▶ _Your assignment_:
For this exercise, reproduce the entries below exactly, but only from the line containing "r ← readi ip (DRam" through the line containing "else if uint64", both included.

########################################

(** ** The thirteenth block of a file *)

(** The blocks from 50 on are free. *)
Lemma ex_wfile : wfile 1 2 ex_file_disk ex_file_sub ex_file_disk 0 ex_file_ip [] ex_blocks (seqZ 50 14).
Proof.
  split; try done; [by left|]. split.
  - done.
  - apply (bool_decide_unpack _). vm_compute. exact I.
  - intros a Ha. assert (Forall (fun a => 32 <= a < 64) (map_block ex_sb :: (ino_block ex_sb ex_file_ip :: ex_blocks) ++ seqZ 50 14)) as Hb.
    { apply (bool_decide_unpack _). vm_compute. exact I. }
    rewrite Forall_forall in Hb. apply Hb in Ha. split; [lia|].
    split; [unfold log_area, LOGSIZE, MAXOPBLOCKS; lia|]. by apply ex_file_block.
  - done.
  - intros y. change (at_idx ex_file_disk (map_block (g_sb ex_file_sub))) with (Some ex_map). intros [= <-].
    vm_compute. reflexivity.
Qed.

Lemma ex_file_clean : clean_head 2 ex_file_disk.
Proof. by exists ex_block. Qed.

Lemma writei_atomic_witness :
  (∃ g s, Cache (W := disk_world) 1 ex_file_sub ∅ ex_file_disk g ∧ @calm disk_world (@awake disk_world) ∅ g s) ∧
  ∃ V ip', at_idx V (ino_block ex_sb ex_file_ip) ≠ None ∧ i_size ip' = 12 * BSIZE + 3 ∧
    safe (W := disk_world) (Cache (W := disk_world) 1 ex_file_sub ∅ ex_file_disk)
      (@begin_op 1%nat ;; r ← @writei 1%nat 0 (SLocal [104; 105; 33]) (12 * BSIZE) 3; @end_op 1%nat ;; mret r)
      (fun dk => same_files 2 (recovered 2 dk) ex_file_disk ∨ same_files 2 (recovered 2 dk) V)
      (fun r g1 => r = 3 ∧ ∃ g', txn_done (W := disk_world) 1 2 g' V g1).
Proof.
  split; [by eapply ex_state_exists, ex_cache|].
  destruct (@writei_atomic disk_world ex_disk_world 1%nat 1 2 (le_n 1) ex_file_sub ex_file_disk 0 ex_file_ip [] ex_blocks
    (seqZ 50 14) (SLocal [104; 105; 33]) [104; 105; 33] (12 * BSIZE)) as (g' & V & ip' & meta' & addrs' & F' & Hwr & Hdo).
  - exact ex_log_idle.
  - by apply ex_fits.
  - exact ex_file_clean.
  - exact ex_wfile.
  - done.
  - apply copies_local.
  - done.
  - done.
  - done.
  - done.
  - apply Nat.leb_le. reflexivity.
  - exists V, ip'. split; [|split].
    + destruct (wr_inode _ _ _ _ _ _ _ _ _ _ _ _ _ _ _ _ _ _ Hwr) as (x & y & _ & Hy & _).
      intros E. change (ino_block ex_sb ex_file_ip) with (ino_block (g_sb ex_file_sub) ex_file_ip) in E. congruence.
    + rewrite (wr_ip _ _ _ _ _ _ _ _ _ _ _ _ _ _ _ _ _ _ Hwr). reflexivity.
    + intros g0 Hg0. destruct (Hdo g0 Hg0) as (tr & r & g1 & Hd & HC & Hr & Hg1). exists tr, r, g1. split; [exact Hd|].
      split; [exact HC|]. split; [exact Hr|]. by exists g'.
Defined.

########################################

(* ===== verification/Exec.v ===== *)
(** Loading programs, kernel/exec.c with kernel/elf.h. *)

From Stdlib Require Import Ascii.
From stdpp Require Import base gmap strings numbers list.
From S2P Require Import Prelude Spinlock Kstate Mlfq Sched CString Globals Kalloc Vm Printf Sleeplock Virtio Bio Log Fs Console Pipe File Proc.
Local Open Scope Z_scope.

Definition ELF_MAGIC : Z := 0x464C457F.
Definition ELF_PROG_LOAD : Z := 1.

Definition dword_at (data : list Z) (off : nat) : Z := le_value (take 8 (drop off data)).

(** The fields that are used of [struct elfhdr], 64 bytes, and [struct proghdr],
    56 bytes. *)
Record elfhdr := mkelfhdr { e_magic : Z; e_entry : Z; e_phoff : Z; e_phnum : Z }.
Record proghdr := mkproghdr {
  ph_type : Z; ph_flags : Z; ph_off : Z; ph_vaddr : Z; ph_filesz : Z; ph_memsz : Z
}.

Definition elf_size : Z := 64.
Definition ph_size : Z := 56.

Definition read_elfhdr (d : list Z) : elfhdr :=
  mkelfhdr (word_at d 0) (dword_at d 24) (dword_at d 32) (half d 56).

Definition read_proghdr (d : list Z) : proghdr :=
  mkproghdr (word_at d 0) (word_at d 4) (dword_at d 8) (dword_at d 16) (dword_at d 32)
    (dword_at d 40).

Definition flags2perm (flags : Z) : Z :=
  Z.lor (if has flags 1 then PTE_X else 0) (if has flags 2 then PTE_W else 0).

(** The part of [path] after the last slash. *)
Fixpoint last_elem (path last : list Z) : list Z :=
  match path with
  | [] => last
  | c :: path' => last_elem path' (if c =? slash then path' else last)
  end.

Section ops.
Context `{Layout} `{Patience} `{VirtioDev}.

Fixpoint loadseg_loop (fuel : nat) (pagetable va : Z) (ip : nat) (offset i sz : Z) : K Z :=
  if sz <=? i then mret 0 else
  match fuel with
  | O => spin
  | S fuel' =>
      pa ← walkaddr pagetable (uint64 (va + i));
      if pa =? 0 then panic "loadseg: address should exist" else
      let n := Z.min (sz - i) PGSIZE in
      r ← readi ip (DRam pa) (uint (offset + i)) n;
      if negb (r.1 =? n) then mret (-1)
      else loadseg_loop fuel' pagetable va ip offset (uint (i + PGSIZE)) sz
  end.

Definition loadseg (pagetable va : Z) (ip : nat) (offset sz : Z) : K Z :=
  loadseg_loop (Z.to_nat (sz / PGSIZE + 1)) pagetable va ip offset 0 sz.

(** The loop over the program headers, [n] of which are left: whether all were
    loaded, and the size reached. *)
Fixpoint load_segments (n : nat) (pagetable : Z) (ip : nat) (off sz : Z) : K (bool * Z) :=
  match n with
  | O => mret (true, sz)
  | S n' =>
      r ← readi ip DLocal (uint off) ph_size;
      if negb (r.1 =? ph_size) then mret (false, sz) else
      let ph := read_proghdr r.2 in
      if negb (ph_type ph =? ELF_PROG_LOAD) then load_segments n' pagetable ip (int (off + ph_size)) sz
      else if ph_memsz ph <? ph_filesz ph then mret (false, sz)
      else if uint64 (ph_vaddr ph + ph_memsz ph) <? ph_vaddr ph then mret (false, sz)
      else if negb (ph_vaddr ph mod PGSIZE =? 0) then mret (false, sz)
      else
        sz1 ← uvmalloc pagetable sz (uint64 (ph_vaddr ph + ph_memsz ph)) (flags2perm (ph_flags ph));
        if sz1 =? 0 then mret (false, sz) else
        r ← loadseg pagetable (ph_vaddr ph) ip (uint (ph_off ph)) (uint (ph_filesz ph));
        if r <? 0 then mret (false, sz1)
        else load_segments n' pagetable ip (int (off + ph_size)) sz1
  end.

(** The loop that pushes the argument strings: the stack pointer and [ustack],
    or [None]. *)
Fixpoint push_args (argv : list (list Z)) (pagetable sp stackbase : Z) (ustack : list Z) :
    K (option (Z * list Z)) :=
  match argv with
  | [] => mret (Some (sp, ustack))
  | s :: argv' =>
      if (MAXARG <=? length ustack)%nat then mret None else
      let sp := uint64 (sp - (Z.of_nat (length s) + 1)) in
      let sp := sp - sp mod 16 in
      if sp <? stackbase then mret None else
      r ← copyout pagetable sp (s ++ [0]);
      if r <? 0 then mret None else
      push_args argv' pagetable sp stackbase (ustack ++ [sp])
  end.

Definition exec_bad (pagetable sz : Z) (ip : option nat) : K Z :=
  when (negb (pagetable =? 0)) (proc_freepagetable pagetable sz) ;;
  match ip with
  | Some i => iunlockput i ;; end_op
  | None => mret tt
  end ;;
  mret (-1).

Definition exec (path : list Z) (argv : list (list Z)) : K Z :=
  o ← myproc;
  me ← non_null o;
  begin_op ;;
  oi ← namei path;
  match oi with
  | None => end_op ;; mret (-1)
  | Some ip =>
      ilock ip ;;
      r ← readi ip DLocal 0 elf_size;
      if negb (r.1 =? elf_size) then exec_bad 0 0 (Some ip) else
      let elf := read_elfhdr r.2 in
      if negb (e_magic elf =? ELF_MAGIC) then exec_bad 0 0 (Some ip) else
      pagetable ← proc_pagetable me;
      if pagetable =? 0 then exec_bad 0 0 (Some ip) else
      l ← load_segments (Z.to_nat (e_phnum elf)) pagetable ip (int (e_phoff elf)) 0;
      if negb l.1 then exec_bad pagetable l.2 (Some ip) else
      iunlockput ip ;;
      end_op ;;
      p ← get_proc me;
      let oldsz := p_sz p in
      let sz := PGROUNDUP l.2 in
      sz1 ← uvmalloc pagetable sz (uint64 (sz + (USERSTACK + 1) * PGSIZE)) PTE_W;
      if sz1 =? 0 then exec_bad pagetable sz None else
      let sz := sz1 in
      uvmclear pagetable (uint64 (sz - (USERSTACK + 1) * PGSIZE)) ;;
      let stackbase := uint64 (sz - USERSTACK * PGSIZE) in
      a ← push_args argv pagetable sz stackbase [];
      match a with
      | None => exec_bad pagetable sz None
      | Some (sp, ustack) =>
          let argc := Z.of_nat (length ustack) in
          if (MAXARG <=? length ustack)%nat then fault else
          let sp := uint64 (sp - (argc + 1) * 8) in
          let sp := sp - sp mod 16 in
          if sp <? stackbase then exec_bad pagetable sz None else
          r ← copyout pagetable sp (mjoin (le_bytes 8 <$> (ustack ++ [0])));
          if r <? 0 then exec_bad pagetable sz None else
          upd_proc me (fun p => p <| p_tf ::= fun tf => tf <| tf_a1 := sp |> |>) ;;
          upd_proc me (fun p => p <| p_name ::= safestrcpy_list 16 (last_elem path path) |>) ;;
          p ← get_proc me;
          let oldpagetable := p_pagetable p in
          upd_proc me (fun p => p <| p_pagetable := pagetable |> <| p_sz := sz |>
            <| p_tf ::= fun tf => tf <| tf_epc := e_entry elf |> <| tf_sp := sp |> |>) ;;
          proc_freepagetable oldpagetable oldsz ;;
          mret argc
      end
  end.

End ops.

########################################

▶ _Finished task_:
      r ← readi ip (DRam pa) (uint (offset + i)) n;
      if negb (r.1 =? n) then mret (-1)
      else loadseg_loop fuel' pagetable va ip offset (uint (i + PGSIZE)) sz
  end.

Definition loadseg (pagetable va : Z) (ip : nat) (offset sz : Z) : K Z :=
  loadseg_loop (Z.to_nat (sz / PGSIZE + 1)) pagetable va ip offset 0 sz.

(** The loop over the program headers, [n] of which are left: whether all were
    loaded, and the size reached. *)
Fixpoint load_segments (n : nat) (pagetable : Z) (ip : nat) (off sz : Z) : K (bool * Z) :=
  match n with
  | O => mret (true, sz)
  | S n' =>
      r ← readi ip DLocal (uint off) ph_size;
      if negb (r.1 =? ph_size) then mret (false, sz) else
      let ph := read_proghdr r.2 in
      if negb (ph_type ph =? ELF_PROG_LOAD) then load_segments n' pagetable ip (int (off + ph_size)) sz
      else if ph_memsz ph <? ph_filesz ph then mret (false, sz)
      else if uint64 (ph_vaddr ph + ph_memsz ph) <? ph_vaddr ph then mret (false, sz)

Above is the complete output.